_WORK INSTRUCTION_
Find the line holding "let e := 0 in" in the entries below. Give it again exactly, along with every line after it up to and including the line holding "let d := 1 +".

_RECORD SET_
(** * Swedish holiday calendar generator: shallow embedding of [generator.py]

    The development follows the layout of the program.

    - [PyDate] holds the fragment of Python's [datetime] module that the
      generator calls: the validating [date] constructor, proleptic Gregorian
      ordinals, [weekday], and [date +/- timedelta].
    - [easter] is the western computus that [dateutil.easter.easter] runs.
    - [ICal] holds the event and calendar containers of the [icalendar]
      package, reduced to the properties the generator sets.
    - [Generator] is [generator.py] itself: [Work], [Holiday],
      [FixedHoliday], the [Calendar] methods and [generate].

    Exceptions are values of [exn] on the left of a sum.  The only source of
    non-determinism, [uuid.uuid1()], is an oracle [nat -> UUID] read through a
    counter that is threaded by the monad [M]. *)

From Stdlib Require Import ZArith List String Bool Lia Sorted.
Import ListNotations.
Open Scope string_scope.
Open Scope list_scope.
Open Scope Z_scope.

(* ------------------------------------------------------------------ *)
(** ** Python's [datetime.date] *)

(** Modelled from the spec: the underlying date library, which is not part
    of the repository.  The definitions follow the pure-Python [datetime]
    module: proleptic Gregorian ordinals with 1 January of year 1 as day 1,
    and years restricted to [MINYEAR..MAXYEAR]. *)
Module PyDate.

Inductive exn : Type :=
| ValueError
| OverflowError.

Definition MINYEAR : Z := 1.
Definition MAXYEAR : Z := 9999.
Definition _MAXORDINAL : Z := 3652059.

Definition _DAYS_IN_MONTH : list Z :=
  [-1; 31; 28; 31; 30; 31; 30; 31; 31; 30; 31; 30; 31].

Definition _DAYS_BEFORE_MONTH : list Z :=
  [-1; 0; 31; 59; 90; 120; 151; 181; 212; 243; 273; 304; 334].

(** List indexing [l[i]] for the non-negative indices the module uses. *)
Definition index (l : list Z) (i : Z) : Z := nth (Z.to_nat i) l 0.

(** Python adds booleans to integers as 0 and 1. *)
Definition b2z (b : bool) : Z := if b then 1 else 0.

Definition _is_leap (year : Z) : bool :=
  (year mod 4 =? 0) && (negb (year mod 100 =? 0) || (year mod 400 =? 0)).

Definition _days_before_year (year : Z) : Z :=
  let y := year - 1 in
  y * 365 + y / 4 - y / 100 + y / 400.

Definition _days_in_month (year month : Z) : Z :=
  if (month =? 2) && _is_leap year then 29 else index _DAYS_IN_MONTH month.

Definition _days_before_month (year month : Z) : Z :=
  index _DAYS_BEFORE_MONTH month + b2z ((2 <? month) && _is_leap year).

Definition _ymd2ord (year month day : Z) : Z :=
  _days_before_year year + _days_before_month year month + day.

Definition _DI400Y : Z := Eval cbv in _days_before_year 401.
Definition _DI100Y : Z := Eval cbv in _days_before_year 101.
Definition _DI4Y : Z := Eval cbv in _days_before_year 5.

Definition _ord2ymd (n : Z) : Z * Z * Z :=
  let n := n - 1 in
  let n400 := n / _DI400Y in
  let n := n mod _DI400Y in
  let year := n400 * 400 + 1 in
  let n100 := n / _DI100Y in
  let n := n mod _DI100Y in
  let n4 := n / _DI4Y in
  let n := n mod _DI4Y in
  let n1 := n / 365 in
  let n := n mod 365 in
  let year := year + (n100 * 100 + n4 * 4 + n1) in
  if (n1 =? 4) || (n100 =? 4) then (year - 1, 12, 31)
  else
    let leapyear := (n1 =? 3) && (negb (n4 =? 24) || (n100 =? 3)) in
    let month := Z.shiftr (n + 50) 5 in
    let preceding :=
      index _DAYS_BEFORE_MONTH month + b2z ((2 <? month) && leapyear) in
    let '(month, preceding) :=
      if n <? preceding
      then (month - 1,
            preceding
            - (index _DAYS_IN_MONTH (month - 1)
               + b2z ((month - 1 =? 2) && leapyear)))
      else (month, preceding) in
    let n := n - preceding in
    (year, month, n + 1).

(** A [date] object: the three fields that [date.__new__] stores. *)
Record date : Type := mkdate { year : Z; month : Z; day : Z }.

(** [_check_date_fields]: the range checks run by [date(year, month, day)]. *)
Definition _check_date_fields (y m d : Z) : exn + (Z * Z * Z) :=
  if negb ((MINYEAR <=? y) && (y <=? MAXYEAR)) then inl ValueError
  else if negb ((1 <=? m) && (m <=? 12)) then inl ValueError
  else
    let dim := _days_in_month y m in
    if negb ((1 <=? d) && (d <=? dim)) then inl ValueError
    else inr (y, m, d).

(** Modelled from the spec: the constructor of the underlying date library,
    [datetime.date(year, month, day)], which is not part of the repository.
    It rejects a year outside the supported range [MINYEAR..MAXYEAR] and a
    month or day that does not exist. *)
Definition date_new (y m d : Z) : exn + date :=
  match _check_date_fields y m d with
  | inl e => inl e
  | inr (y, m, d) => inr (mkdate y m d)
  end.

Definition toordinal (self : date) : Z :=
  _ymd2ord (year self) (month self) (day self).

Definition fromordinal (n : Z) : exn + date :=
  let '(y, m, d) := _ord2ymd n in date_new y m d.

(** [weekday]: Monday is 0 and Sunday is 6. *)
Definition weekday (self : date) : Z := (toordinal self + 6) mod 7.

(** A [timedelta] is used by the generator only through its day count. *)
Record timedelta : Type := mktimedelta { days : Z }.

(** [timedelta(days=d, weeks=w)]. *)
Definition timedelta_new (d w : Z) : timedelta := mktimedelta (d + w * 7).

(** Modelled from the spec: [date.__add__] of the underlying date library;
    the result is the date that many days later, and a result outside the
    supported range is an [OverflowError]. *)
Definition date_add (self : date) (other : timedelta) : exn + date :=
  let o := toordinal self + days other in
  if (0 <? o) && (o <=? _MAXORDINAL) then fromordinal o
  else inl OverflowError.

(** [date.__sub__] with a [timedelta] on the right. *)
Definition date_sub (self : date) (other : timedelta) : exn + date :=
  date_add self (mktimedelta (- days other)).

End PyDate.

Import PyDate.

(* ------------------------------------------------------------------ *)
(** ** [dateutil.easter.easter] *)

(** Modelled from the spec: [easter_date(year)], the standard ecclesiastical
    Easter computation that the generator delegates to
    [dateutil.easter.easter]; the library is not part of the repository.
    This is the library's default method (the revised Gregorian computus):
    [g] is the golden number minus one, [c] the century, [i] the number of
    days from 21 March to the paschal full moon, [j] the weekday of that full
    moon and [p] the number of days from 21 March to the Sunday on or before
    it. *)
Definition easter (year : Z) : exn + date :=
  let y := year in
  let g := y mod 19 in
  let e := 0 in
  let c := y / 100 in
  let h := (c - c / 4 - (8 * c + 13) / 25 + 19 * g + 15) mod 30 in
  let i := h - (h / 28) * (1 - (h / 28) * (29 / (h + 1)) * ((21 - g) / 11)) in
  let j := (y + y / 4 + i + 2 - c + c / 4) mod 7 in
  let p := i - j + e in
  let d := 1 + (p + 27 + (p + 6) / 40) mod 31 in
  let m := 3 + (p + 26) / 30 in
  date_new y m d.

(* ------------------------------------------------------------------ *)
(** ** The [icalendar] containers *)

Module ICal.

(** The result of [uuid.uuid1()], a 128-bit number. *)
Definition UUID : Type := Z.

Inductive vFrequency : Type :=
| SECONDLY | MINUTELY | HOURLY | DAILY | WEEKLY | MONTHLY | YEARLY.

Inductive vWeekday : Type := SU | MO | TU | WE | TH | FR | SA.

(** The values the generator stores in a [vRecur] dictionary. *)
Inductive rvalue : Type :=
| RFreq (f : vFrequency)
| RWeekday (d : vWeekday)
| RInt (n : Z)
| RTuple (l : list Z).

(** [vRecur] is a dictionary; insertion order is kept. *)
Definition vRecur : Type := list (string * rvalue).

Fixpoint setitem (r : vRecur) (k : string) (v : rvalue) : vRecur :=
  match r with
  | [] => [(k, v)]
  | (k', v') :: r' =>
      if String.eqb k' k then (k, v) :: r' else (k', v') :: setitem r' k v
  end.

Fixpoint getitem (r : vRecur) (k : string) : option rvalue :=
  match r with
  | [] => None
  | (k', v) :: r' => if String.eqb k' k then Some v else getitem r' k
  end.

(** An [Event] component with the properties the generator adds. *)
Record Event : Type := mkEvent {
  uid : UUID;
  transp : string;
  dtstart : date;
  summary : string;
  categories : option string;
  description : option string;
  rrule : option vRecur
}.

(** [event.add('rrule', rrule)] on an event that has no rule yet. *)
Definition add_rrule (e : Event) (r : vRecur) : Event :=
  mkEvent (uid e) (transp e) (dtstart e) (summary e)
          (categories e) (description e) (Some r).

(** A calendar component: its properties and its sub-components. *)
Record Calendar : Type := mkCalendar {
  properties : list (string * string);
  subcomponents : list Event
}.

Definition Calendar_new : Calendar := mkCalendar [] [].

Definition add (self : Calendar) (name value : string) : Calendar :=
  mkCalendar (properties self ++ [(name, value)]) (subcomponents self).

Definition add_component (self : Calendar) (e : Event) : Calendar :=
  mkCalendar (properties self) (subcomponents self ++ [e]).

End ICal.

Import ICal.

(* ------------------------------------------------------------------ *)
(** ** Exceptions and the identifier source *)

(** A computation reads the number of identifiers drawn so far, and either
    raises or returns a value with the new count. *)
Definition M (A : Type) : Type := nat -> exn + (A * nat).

...

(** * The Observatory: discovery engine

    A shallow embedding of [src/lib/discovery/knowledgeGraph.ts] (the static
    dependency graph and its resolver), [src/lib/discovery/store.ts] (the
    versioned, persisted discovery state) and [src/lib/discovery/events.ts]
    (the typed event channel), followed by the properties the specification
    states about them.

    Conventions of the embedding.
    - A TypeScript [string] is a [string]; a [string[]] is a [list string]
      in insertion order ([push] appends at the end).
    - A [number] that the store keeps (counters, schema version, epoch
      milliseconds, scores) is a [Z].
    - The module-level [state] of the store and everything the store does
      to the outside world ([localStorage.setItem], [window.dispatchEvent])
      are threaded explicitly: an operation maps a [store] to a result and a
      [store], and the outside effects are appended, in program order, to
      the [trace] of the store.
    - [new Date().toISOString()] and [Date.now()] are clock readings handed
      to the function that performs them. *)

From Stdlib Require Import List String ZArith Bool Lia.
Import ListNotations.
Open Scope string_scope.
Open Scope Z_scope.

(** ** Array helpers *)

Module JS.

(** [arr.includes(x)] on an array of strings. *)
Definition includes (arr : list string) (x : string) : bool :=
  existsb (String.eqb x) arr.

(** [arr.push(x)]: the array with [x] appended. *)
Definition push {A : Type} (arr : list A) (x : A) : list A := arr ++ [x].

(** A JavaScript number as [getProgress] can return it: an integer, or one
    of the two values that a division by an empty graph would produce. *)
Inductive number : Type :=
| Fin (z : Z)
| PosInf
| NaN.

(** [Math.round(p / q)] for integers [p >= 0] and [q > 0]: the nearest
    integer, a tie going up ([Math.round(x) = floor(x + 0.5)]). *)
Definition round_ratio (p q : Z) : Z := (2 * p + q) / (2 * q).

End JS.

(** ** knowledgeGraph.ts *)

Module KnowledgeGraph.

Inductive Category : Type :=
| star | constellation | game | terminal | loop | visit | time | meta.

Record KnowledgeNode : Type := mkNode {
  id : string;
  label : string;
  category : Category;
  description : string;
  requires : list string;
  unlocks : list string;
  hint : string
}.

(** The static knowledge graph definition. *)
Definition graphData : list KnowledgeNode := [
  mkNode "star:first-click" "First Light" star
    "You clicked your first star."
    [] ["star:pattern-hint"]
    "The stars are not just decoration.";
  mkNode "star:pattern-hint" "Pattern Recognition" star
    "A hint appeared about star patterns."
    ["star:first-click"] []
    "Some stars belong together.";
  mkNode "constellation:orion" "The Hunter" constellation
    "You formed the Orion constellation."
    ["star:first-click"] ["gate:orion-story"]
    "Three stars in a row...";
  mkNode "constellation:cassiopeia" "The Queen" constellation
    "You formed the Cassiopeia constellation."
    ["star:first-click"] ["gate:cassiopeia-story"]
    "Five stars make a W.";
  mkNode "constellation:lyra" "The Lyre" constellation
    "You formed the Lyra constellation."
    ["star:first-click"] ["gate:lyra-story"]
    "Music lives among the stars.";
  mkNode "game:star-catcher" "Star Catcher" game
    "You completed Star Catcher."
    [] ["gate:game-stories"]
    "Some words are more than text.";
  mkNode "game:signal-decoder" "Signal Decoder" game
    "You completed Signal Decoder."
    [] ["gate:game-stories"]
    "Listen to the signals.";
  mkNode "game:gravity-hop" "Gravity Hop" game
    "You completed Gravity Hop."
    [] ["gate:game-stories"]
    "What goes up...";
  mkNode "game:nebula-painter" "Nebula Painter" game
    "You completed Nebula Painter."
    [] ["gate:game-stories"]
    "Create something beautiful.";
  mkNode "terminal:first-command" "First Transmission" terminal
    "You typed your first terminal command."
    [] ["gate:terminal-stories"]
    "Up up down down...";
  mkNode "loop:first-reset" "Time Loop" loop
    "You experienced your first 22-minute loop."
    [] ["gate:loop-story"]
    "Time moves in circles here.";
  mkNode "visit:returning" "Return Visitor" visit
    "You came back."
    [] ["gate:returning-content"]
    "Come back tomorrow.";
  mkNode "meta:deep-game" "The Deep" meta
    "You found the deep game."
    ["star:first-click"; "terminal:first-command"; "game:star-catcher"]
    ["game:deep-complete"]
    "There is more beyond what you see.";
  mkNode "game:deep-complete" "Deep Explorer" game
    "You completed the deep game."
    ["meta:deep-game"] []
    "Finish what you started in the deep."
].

==

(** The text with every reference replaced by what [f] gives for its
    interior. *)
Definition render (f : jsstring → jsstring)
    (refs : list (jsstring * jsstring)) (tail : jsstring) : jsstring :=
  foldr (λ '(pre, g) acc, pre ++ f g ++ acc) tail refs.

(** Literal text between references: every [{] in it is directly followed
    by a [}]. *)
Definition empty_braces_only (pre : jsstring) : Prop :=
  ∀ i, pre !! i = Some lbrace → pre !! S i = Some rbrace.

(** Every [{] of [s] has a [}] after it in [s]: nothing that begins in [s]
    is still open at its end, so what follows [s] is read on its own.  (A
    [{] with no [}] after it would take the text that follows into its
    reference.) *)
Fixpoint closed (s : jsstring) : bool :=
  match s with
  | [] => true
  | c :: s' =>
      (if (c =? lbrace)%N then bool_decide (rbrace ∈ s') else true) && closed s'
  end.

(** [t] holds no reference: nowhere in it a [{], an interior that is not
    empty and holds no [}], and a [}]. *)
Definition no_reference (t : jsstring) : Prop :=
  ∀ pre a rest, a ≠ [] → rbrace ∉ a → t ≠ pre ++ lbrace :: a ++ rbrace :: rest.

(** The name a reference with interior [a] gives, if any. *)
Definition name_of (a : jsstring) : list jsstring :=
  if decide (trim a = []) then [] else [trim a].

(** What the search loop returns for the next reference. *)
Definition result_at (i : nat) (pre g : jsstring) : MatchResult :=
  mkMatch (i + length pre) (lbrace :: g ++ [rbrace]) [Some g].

_SOLUTION FOR THIS TASK_
  let e := 0 in
  let c := y / 100 in
  let h := (c - c / 4 - (8 * c + 13) / 25 + 19 * g + 15) mod 30 in
  let i := h - (h / 28) * (1 - (h / 28) * (29 / (h + 1)) * ((21 - g) / 11)) in
  let j := (y + y / 4 + i + 2 - c + c / 4) mod 7 in
  let p := i - j + e in
  let d := 1 + (p + 27 + (p + 6) / 40) mod 31 in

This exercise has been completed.